Teachers’ reflections

Several staff at Grove Park, including teacher Flick Pawson, teaching assistant Chrissie Walker and music therapist Lynfa John, got together after school to share their experiences of working with Louise. Their description of the creation of The Enchanted Pig gives an insight into the story sharing process and the lasting impact that Louise has had on the pupils, and the way that the adults work with them. ‘We had a basic idea, but didn’t know how it would develop. We met the children weekly, sharing songs and starting to tell the story. We collected and made props. We looked at children’s behaviours and interests, to see how we could incorporate these into the story. Katie, for example, had a certain way of looking at her hands. We turned this into a song and whenever this appeared in the story her face lit up.’ They introduced a sword and umbrella, and Robert seized on these and became involved in having a duel. This was judged to be inappropriate in the story, but Flick maintained Robert’s interest and involvement by making him the king, who has to knight someone and say ‘down’ and ‘up’. This gave him the chance to interact with his peers more appropriately, as well as inspiring him to speak some words. This enabled him to focus, anticipate, respond and be involved with children and adults in a positive way. ‘We thought that Carrie, who has inner language but no verbal expression, was building up an understanding of when her part was coming. One afternoon the adult who was currently designated Keeper of the Objects was away. We discovered by chance that Carrie had accurate knowledge of which props were needed, and exactly when in the action they needed to be introduced. By this time we decided to include seven or eight props in the story each week. Carrie said, “Uh, uh, uh” whenever a new prop was needed. As we worked on the story week after week, Carrie became the Keeper of the Objects. When we did finally decide to share the story with an audience, Carrie was able to prompt and take an active role.
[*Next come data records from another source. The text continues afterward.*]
(** * chat_export.py: extraction, normalisation and rendering of chat sessions

    A shallow embedding of [ChatExporter] and [main] of chat_export.py.
    The two copies of the script (English and Chinese) run the same
    statements and differ in their display strings only; the display
    strings are collected in a [Strings] table, one per copy.

    Python values are modelled as follows:
    - a [str] is the list of its Unicode code points;
    - a value decoded by [json.loads] is a [json] tree, objects keeping the
      insertion order of their keys as Python dicts do;
    - a statement that may raise returns an [outcome];
    - [print] calls are not modelled: they change no value of the program.
      The one that follows the append of a message prints its role, and
      can only raise for a role that is a str the terminal cannot encode,
      which none of the known roles is. *)

From Stdlib Require Import ZArith NArith List String Ascii Bool Lia DecimalString.
From Stdlib Require Import Floats.SpecFloat.
From stdpp Require Import base list gmap sets.

#[local] Set Warnings "-register-all,-clear-no-such-hyp".

Local Open Scope N_scope.
Local Open Scope list_scope.

(** ** Python strings *)

Abbreviation char := N (only parsing).
Abbreviation str := (list N) (only parsing).

(** The code points of an ASCII literal. *)
Definition py (s : string) : str :=
  List.map N_of_ascii (list_ascii_of_string s).

Definition dq : str := [34].
Definition nl : str := [10].
Definition spaces (n : nat) : str := repeat 32 n.

(** [a == b] on strings *)
Fixpoint str_eqb (a b : str) : bool :=
  match a, b with
  | [], [] => true
  | x :: a', y :: b' => (x =? y) && str_eqb a' b'
  | _, _ => false
  end.

(** [str.isspace] on one code point: the code points CPython classifies as
    whitespace, which are the ones [str.strip()] removes. *)
Definition isspace (c : char) : bool :=
  ((9 <=? c) && (c <=? 13)) || ((28 <=? c) && (c <=? 32))
  || (c =? 133) || (c =? 160) || (c =? 5760)
  || ((8192 <=? c) && (c <=? 8202))
  || (c =? 8232) || (c =? 8233) || (c =? 8239) || (c =? 8287) || (c =? 12288).

Fixpoint lstrip (s : str) : str :=
  match s with
  | c :: s' => if isspace c then lstrip s' else s
  | [] => []
  end.

Definition rstrip (s : str) : str := rev (lstrip (rev s)).

(** [s.strip()] *)
Definition strip (s : str) : str := rstrip (lstrip s).

(** [s.startswith(p)] *)
Fixpoint startswith (s p : str) : bool :=
  match p, s with
  | [], _ => true
  | a :: p', b :: s' => (a =? b) && startswith s' p'
  | _ :: _, [] => false
  end.

(** [sub in s] on strings *)
Fixpoint contains (s sub : str) : bool :=
  startswith s sub ||
  match s with
  | [] => false
  | _ :: s' => contains s' sub
  end.

(** [s.replace(old, new)] for a one-character [old] *)
Definition replace (old : char) (new : str) (s : str) : str :=
  flat_map (fun c => if c =? old then new else [c]) s.

(** [s.split(sep)] for a one-character [sep]: never an empty list *)
Fixpoint split (sep : char) (s : str) : list str :=
  match s with
  | [] => [[]]
  | c :: s' =>
      if c =? sep then [] :: split sep s'
      else match split sep s' with
           | l :: ls => (c :: l) :: ls
           | [] => [[c]]
           end
  end.

(** [sep.join(parts)] *)
Fixpoint join (sep : str) (parts : list str) : str :=
  match parts with
  | [] => []
  | [p] => p
  | p :: ps => p ++ sep ++ join sep ps
  end.
(** * adoptium-jdk-dl: download, verify and extract Adoptium JDK builds

    A shallow embedding of [adoptium-jdk-dl.py].  The script talks to the
    network, the file system and the standard output; these are threaded
    through an explicit [World], and the script's exceptions through a
    result type.  What the Python libraries answer (HTTP, JSON parsing,
    tar decoding, temporary names, error messages) is taken from an [Env]
    record of oracles.  SHA-256, hexadecimal decoding and [os.path] are
    written out, and so is what [open], [os.makedirs], [shutil.copy],
    [shutil.rmtree] and [TarFile.extractall] do to a file system of
    directories and regular files. *)

From Stdlib Require Import ZArith List String Ascii Bool Lia.
From Stdlib Require Import Strings.Byte.
From stdpp Require Import base option list strings gmap.

Import ListNotations.
Local Open Scope string_scope.
Local Open Scope Z_scope.

(** ** Bytes *)

Abbreviation bytes := (list byte).

Definition Z_of_byte (b : byte) : Z := Z.of_N (Byte.to_N b).

Definition byte_of_Z (x : Z) : byte :=
  match Byte.of_N (Z.to_N (x mod 256)) with
  | Some b => b
  | None => x00
  end.

Definition bytes_of_string (s : string) : bytes := list_byte_of_string s.

(** Big-endian encoding of [x] on [n] bytes. *)
Fixpoint be_bytes (n : nat) (x : Z) : bytes :=
  match n with
  | O => []
  | S k => byte_of_Z (Z.shiftr x (8 * Z.of_nat k)) :: be_bytes k x
  end.

(** ** SHA-256 (FIPS 180-4), the function behind [hashlib.sha256] *)

Module SHA256.

Definition mask32 : Z := 0xffffffff.
Definition add32 (x y : Z) : Z := Z.land (x + y) mask32.
Definition not32 (x : Z) : Z := Z.lxor x mask32.
Definition shr (n x : Z) : Z := Z.shiftr x n.
Definition rotr (n x : Z) : Z :=
  Z.lor (Z.shiftr x n) (Z.land (Z.shiftl x (32 - n)) mask32).

Definition Ch (x y z : Z) : Z := Z.lxor (Z.land x y) (Z.land (not32 x) z).
Definition Maj (x y z : Z) : Z :=
  Z.lxor (Z.lxor (Z.land x y) (Z.land x z)) (Z.land y z).
Definition Sigma0 (x : Z) : Z := Z.lxor (Z.lxor (rotr 2 x) (rotr 13 x)) (rotr 22 x).
Definition Sigma1 (x : Z) : Z := Z.lxor (Z.lxor (rotr 6 x) (rotr 11 x)) (rotr 25 x).
Definition sigma0 (x : Z) : Z := Z.lxor (Z.lxor (rotr 7 x) (rotr 18 x)) (shr 3 x).
Definition sigma1 (x : Z) : Z := Z.lxor (Z.lxor (rotr 17 x) (rotr 19 x)) (shr 10 x).

(** The constants are taken from their definition: the first 32 bits of
    the fractional parts of the cube roots of the first 64 primes, and of
    the square roots of the first 8 for the initial state. *)
Definition is_prime (n : Z) : bool :=
  forallb (fun d => negb (n mod d =? 0)) (map Z.of_nat (seq 2 (Z.to_nat n - 2))).

Definition primes : list Z := List.filter is_prime (map Z.of_nat (seq 2 310)).
Lemma string_app_length a b :
  String.length (a +:+ b) = (String.length a + String.length b)%nat.
Proof. induction a as [|x a IH]; simpl; [done|]. by rewrite IH. Qed.

Lemma string_app_assoc a b c : (a +:+ b) +:+ c = a +:+ (b +:+ c).
Proof.
  induction a as [|x a IH]; [done|].
  rewrite !string_app_cons. by rewrite IH.
Qed.

(** Two ways of cutting the same text: the shorter head is a head of the
    longer one. *)
Lemma string_app_eq_app a b c d :
  a +:+ b = c +:+ d ->
  (String.length a <= String.length c)%nat ->
  exists m, c = a +:+ m /\ b = m +:+ d.
Proof.
  revert c. induction a as [|x a IH]; intros c.
  - rewrite string_app_nil. intros -> _. by exists c.
  - destruct c as [|y c]; [simpl; lia|].
    rewrite !string_app_cons. intros [= <- H] Hlen. simpl in Hlen.
    destruct (IH c H ltac:(lia)) as (m & -> & ->).
    by exists m.
Qed.

Lemma str_split_distinct a c1 r1 b c2 r2 :
  a +:+ String c1 r1 = b +:+ String c2 r2 ->
  String.length a = String.length b -> c1 = c2.
Proof.
  revert b. induction a as [|x a IH]; intros [|y b]; simpl; try done.
  - rewrite !string_app_nil. by intros [= -> _].
  - rewrite !string_app_cons. intros [= _ H] [= Hl]. by apply (IH b).
Qed.

Lemma str_index_app c pre rest :
  str_contains c pre = false ->
  str_index c (pre +:+ String c rest) = Some (String.length pre).
Proof.
  induction pre as [|a pre IH].
  - intros _. rewrite string_app_nil. simpl. by rewrite Ascii.eqb_refl.
  - rewrite string_app_cons. simpl. destruct (Ascii.eqb a c); [done|]. simpl.
    intros H. by rewrite (IH H).
Qed.

Lemma str_rindex_none c s : str_contains c s = false -> str_rindex c s = None.
Proof.
  induction s as [|a s IH]; simpl; [done|].
  destruct (Ascii.eqb a c); [done|]. simpl. intros H. by rewrite (IH H).
Qed.

Lemma str_rindex_app c pre post :
  str_contains c post = false ->
  str_rindex c (pre +:+ String c post) = Some (String.length pre).
Proof.
  intros Hpost. induction pre as [|a pre IH].
  - rewrite string_app_nil. simpl. rewrite (str_rindex_none _ _ Hpost).
    by rewrite Ascii.eqb_refl.
  - rewrite string_app_cons. simpl. by rewrite IH.
Qed.

Lemma str_contains_app_r c a b :
  str_contains c b = true -> str_contains c (a +:+ b) = true.
Proof. intros H. rewrite str_contains_app, H. apply orb_true_r. Qed.
(** A value at the head of [s] (white space already skipped), and what
    follows it. *)
Fixpoint value (fuel : nat) (depth : Z) (s : string) {struct fuel}
  : option (Value * string) :=
  match fuel with
  | O => None
  | S fuel' =>
    match s with
    | "" => None
    | String c s' =>
      if Ascii.eqb c "{"%char then
        if depth + 1 >? maxNestingDepth then None
        else
          let s1 := skipWS s' in
          match s1 with
          | String c1 s1' =>
            if Ascii.eqb c1 "}"%char then Some (Object [], s1')
            else
              match members fuel' (depth + 1) s1 with
              | Some (ms, rest) => Some (Object ms, rest)
              | None => None
              end
          | "" => None
          end
      else if Ascii.eqb c "["%char then
        if depth + 1 >? maxNestingDepth then None
        else
          let s1 := skipWS s' in
          match s1 with
          | String c1 s1' =>
            if Ascii.eqb c1 "]"%char then Some (Array [], s1')
            else
              match elements fuel' (depth + 1) s1 with
              | Some (vs, rest) => Some (Array vs, rest)
              | None => None
              end
          | "" => None
          end
      else if Ascii.eqb c quote then
        match stringBody (String.length s) s' with
        | Some (v, rest) => Some (Str v, rest)
        | None => None
        end
      else if Strings.HasPrefix s "true" then Some (Bool true, Strings.drop 4 s)
      else if Strings.HasPrefix s "false" then Some (Bool false, Strings.drop 5 s)
      else if Strings.HasPrefix s "null" then Some (Null, Strings.drop 4 s)
      else
        match number s with
        | Some (lit, rest) => Some (Number lit, rest)
        | None => None
        end
    end
  end

(** The members of an object from the first key on, up to and with the
    closing brace. *)
with members (fuel : nat) (depth : Z) (s : string) {struct fuel}
  : option (list (string * string * Value) * string) :=
  match fuel with
  | O => None
  | S fuel' =>
    match s with
    | String c s' =>
      if Ascii.eqb c quote then
        match stringBody (String.length s) s' with
        | None => None
        | Some (key, s1) =>
          match skipWS s1 with
          | String c1 s2 =>
            if Ascii.eqb c1 ":"%char then
              let s3 := skipWS s2 in
              match value fuel' depth s3 with
              | None => None
              | Some (v, s4) =>
                let member := (key, consumed s3 s4, v) in
                match skipWS s4 with
                | String c2 s5 =>
                  if Ascii.eqb c2 "}"%char then Some ([member], s5)
                  else if Ascii.eqb c2 ","%char then
                    match members fuel' depth (skipWS s5) with
                    | Some (ms, rest) => Some (member :: ms, rest)
                    | None => None
                    end
                  else None
                | "" => None
                end
              end
            else None
          | "" => None
          end
        end
      else None
    | "" => None
    end
  end

(** The elements of an array from the first one on, up to and with the
    closing bracket. *)
with elements (fuel : nat) (depth : Z) (s : string) {struct fuel}
  : option (list Value * string) :=
  match fuel with
  | O => None
  | S fuel' =>
    match value fuel' depth s with
    | None => None
    | Some (v, s1) =>
      match skipWS s1 with
      | String c s2 =>
        if Ascii.eqb c "]"%char then Some ([v], s2)
        else if Ascii.eqb c ","%char then
          match elements fuel' depth (skipWS s2) with
          | Some (vs, rest) => Some (v :: vs, rest)
          | None => None
          end
        else None
      | "" => None
      end
    end
  end.
(** With a decoder that consumes all it is given, every turn of the decode
    loop that does not end it takes at least one byte from the source: the
    loop returns or exits within one turn per byte still to read, plus
    one. *)
Lemma decompress_loop_ends (fuel : nat) :
  forall foutput finput inBuff inBuffSize outBuffSize dctx frameSize readSize
         w,
    len (view inBuff 0 readSize) = readSize ->
    (length (pending_input finput w) < fuel)%nat ->
    ends_narrowing finput
      (decompress_loop K fuel foutput finput inBuff inBuffSize outBuffSize
         dctx frameSize readSize) w.
Proof.
  induction fuel as [| fuel IH]; intros until w; intros Hview Hfuel; [lia |].
  unfold ends_narrowing. cbn [decompress_loop].
  unfold bind at 1, decompressContinue at 1. cbv zeta.
  set (src := view inBuff 0 readSize) in *.
  set (r := ZBUFF_decompressContinue K dctx outBuffSize src) in *.
  set (e := ev_decompressContinue src (st_dst (snd r)) (st_used (snd r))
              (st_result (snd r))).
  pose proof (Hwhole dctx outBuffSize src) as Hused. fold r in Hused.
  destruct (ZBUFF_isError K (st_result (snd r)));
    [rewrite EXM_THROW_eq; exact I |].
  rewrite (Hused eq_refl), Hview, Z.sub_diag. change (to_size_t 0) with 0.
  destruct (fwrite_spec (st_dst (snd r)) foutput (emit e w))
    as (k & w2 & Hwrite & _ & Hpend2 & _).
  unfold bind at 1. rewrite Hwrite.
  destruct (negb (k =? len (st_dst (snd r))));
    [rewrite EXM_THROW_eq; exact I |].
  assert (Hsame : pending_input finput w2 = pending_input finput w).
  { rewrite Hpend2. destruct finput; reflexivity. }
  destruct (Z.eqb_spec (st_result (snd r)) 0) as [Hdone | Hmore].
  { unfold ret. rewrite Hsame. apply Nat.le_refl. }
  change (negb (0 =? 0)) with false. cbv iota.
  destruct (inBuffSize <? st_result (snd r));
    [rewrite EXM_THROW_eq; exact I |].
  destruct (fread_spec (st_result (snd r)) finput w2)
    as (w3 & Hread & _ & Hpend3 & _).
  unfold bind at 1. rewrite Hread.
  set (got := firstn (Z.to_nat (st_result (snd r))) (pending_input finput w2))
    in *.
  destruct (Z.eqb_spec (len got) (st_result (snd r))) as [Hgot | _];
    cbn [negb]; [| rewrite EXM_THROW_eq; exact I].
  assert (Hless : (length (pending_input finput w3)
                   < length (pending_input finput w))%nat).
  { rewrite Hpend3, length_skipn, <- Hsame.
    assert (Hlen : (length got <= length (pending_input finput w2))%nat)
      by (unfold got; rewrite length_firstn; lia).
    unfold len in Hgot.
    assert (Hpos : (0 < length got)%nat) by lia.
    unfold got in Hpos. rewrite length_firstn in Hpos. lia. }
  specialize (IH foutput finput (store got inBuff) inBuffSize outBuffSize
                (fst r) (to_U64 (frameSize + len (st_dst (snd r)))) (len got)
                w3 (f_equal len (view_store got inBuff))).
  unfold ends_narrowing in IH.
  destruct (decompress_loop K fuel foutput finput (store got inBuff)
              inBuffSize outBuffSize (fst r)
              (to_U64 (frameSize + len (st_dst (snd r)))) (len got) w3)
    as [res w4 | c w4 | w4]; [| exact I | apply IH; lia].
  assert (H4 : (length (pending_input finput w4)
                <= length (pending_input finput w3))%nat) by (apply IH; lia).
  lia.
Qed.

Hypothesis Hlegacy : legacy_ends K.
(** * Batch geocoding engine of app.py: cache, retry controller, postal-code
      fallback and the controllable batch loop

    The development embeds the geocoding core of [app.py] (the functions
    [get_cache_key], [load_cache], [save_cache], [custom_geocode],
    [geocode_with_retry], [geocode_address_robust], [geocode_cep_robust],
    [save_partial_progress] and [geocode_batch_with_control]) as executable
    functions over an explicit program state, and proves properties of them.

    Conventions of the embedding.
    - Python exceptions are outcomes of a state-and-exception monad: a raised
      exception keeps every mutation made before it.
    - Coordinates are IEEE doubles ([PrimFloat.float]) compared with
      [PrimFloat.leb], as Python compares them.
    - A [string] holds one [ascii] per character.  The text constants of the
      source are kept as they are written there.  [strip], [lower], [upper],
      the length and the slices are those of Python on ASCII text
      ([ascii_only], [exact_cell]); outside ASCII they are not (Python
      strips U+00A0 and lowercases accented letters, these functions leave
      them alone).
    - [hashlib.md5(...).hexdigest()] is a parameter of the development.
    - Streamlit widgets, progress bars and log lines are presentation and are
      left out; what the engine does to the outside (provider calls, sleeps,
      cache file writes, checkpoints) is recorded in a trace. *)

From Stdlib Require Import ZArith QArith String Ascii List Floats Lia.
From stdpp Require Import base gmap strings list pretty.

Local Open Scope string_scope.
Local Open Scope list_scope.

(** ** The fragment of Python the engine relies on *)

Module Py.

(** Exception classes that occur.  All of them derive from [Exception]. *)
Inductive exn : Type :=
  | TypeError
  | AttributeError
  | KeyError
  | IndexError
  | UnboundLocalError
  | RuntimeError
  | GeocoderTimedOut
  | GeocoderServiceError
  | GeocoderUnavailable.

(** The outcome of running a piece of code: a value, a raised exception, or
    no outcome at all (a polling loop that never sees its exit condition). *)
Inductive outcome (A : Type) : Type :=
  | Ok (a : A)
  | Raise (e : exn)
  | Diverge.
Arguments Ok {A} a.
Arguments Raise {A} e.
Arguments Diverge {A}.

(** A cell of the input table, or an argument received from one.
    [CNull] stands for [None] and [NaN] (what [pd.isna] accepts). *)
Inductive cell : Type :=
  | CNull
  | CStr (s : string)
  | CInt (z : Z)
  | CBytes (b : string).

(** [pd.isna(x)] / [pd.notna(x)] on a scalar. *)
Definition pd_isna (x : cell) : bool :=
  match x with CNull => true | _ => false end.

Definition pd_notna (x : cell) : bool := negb (pd_isna x).

(** [not x or pd.isna(x)]: [None], [NaN], the empty string, the empty bytes
    object and the integer zero. *)
Definition falsy_or_na (x : cell) : bool :=
  match x with
  | CNull => true
  | CStr s => if decide (s = "") then true else false
  | CInt z => (z =? 0)%Z
  | CBytes b => if decide (b = "") then true else false
  end.

(** [x[:50]] succeeds on sequences and raises [TypeError] on [None], [NaN]
    and numbers. *)
Definition subscriptable (x : cell) : bool :=
  match x with
  | CStr _ | CBytes _ => true
  | CNull | CInt _ => false
  end.

(** [str(x)].  The repr of a bytes object is exact for printable bytes other
    than the quote and the backslash; [str(None)] is taken for [CNull]. *)
Definition py_str (x : cell) : string :=
  match x with
  | CNull => "None"
  | CStr s => s
  | CInt z => pretty z
  | CBytes b => "b'" +:+ b +:+ "'"
  end.

(** [s.lower()] on ASCII letters. *)
Definition lower_ascii (c : ascii) : ascii :=
  let n := nat_of_ascii c in
  if (65 <=? n)%nat && (n <=? 90)%nat then ascii_of_nat (n + 32) else c.

Fixpoint lower (s : string) : string :=
  match s with
  | EmptyString => EmptyString
  | String c r => String (lower_ascii c) (lower r)
  end.

(** White space for [str.strip()]: the ASCII characters for which
    [str.isspace] holds. *)
Definition isspace (c : ascii) : bool :=
  let n := nat_of_ascii c in
  ((9 <=? n)%nat && (n <=? 13)%nat) || ((28 <=? n)%nat && (n <=? 32)%nat).

Fixpoint lstrip (s : string) : string :=
  match s with
  | EmptyString => EmptyString
  | String c r => if isspace c then lstrip r else s
  end.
‘We worked on The Enchanted Pig over two terms. In each session we developed a new aspect to the action and narrative. Music and song were important. We made up a song about colours, and Carrie turned the different coloured pages in Louise’s large book to prompt us.

‘Things don’t always go according to plan. We need to be prepared for children to do something completely different. Vicky, for example, was dancing around in a less than cooperative way, during a story for Diwali. One of us, drama teacher Lynne Griffin, said, “Oh, you are doing an Indian dance!” Vicky was taken by surprise, and she reacted positively when this became an integral part of the story each week.’

Ongoing benefits

The process of working together to create a story is as stimulating for the adults as it is for the students. Music therapist Lynfa John feels that it offers new ways of exploring children’s communication through music, while Flick Pawson sees it as an approach that crosses the curriculum in a totally imaginative way. Revisiting the stories with the children was described as being like, ‘returning to a well loved storybook. You come back to it and it will evoke memories and set off new ideas’. Louise sums up her work by saying, ‘As a therapist my work is born out of responding to people, and becoming involved in their ideas. I start with a germ of an idea. I initially lead, but soon the adults’ responsiveness encourages the children to become involved. Then it becomes their experience, and their story.’ Senior teacher Maureen Barton is more poetic, describing Louise’s sessions as being ‘like jazz, with deep structure interspersed with free improvisation’.